(* ===== verification/BlockData.v ===== *)
(** Blocks before and after their encoding for the compressor:
    [prover/lib/compressor/blob/encode/encode.go].

    The encodings keep what is needed to execute a block: the time, the hash and, of each
    transaction, the sender instead of the signature. *)
From S2P Require Import Prelude BitIo TxEncoding.

(** The results of the accessors of a [types.Block].  The slice of transactions and its
    elements may be nil. *)
Record Block := mkBlock {
  bl_Time : Z;
  bl_Hash : list Z;
  bl_Transactions : option (list (option Transaction))
}.

Record DecodedBlockData := mkDecodedBlockData {
  BlockHash : list Z;
  Timestamp : Z;
  Froms : list (list Z);
  Txs : list TxData
}.

(** ** Options *)

Definition TxAddressGetter : Type := Transaction -> outcome Empty_set (list Z).

Record Config := mkConfig { GetAddress : TxAddressGetter }.

Definition NewConfig : Config := mkConfig GetFrom.

Inductive Option := WithTxAddressGetter (g : TxAddressGetter).

Definition apply_encode_option (cfg : Config) (o : Option) : Config := match o with WithTxAddressGetter g => mkConfig g end.

(** ** Blocks that the decoders of [go-ethereum] read *)

(** A transaction with the part [R] and [S] of a signature. *)
Record StdTx := mkStdTx { std_data : TxData; std_R : Z; std_S : Z }.

Record StdBlock := mkStdBlock { ParentHash : list Z; std_Time : Z; std_Transactions : list StdTx }.

Section Std.
Context `{Geth}.

Definition InjectFromAddressIntoR (txData : TxData) (from : list Z) : StdTx :=
  match txData with
  | SetCodeTx _ _ _ _ _ _ _ _ _ _ => mkStdTx txData (uint256_SetBytes from) 1
  | _ => mkStdTx txData (be_value from) 1
  end.

(** The sender of the [i]-th transaction is read for each transaction. *)
Fixpoint inject_all {E} (txs : list TxData) (froms : list (list Z)) : outcome E (list StdTx) :=
  match txs, froms with
  | [], _ => Ok []
  | t :: txs, f :: froms => rest ← inject_all txs froms; Ok (InjectFromAddressIntoR t f :: rest)
  | _ :: _, [] => Panic
  end.

Definition ToStd {E} (d : DecodedBlockData) : outcome E StdBlock :=
  txs ← inject_all (Txs d) (Froms d); Ok (mkStdBlock (BlockHash d) (Timestamp d) txs).

(** [FillBytes] panics when the number does not fit. *)
Definition GetAddressFromR {E} (tx : StdTx) : outcome E (list Z) := if (0 <=? std_R tx) && (std_R tx <? 2 ^ 160) then Ok (be_bytes 20 (std_R tx)) else Panic.
End Std.

(** The sender is found again in the signature. *)
Lemma GetAddressFromR_inject `{GethLaws} {E} t from : address_ok from -> GetAddressFromR (E := E) (InjectFromAddressIntoR t from) = Ok from.
Proof.
  intros [Hl Hb]. pose proof (be_bytes_be_value from Hb) as E1. assert (0 <= be_value from < 2 ^ 160) as Hr. { pose proof (le_value_range (reverse from)) as Hr. rewrite length_reverse, Hl in Hr. unfold be_value. apply Hr. by apply Forall_reverse. }
  assert (std_R (InjectFromAddressIntoR t from) = be_value from) as ER. { destruct t; cbn [InjectFromAddressIntoR std_R]; try done. apply uint256_32; [lia|done]. }
  unfold GetAddressFromR. rewrite ER. replace (_ && _) with true by lia. by rewrite <- Hl, E1.
Qed.

Lemma inject_all_ok `{Geth} {E} txs froms : length txs = length froms -> inject_all (E := E) txs froms = Ok (zip_with InjectFromAddressIntoR txs froms).
Proof. revert froms. induction txs as [|t txs IH]; intros [|f froms] Hl; try done. cbn [inject_all zip_with]. injection Hl as Hl. by rewrite IH. Qed.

..........

WHAT THE TASK ASKS: Find the line with "Record StdTx := mkStdTx" in the material above. Reproduce it and each line after it up to and including the line with "t f :: rest)".

OUTPUT:
Record StdTx := mkStdTx { std_data : TxData; std_R : Z; std_S : Z }.

Record StdBlock := mkStdBlock { ParentHash : list Z; std_Time : Z; std_Transactions : list StdTx }.

Section Std.
Context `{Geth}.

Definition InjectFromAddressIntoR (txData : TxData) (from : list Z) : StdTx :=
  match txData with
  | SetCodeTx _ _ _ _ _ _ _ _ _ _ => mkStdTx txData (uint256_SetBytes from) 1
  | _ => mkStdTx txData (be_value from) 1
  end.

(** The sender of the [i]-th transaction is read for each transaction. *)
Fixpoint inject_all {E} (txs : list TxData) (froms : list (list Z)) : outcome E (list StdTx) :=
  match txs, froms with
  | [], _ => Ok []
  | t :: txs, f :: froms => rest ← inject_all txs froms; Ok (InjectFromAddressIntoR t f :: rest)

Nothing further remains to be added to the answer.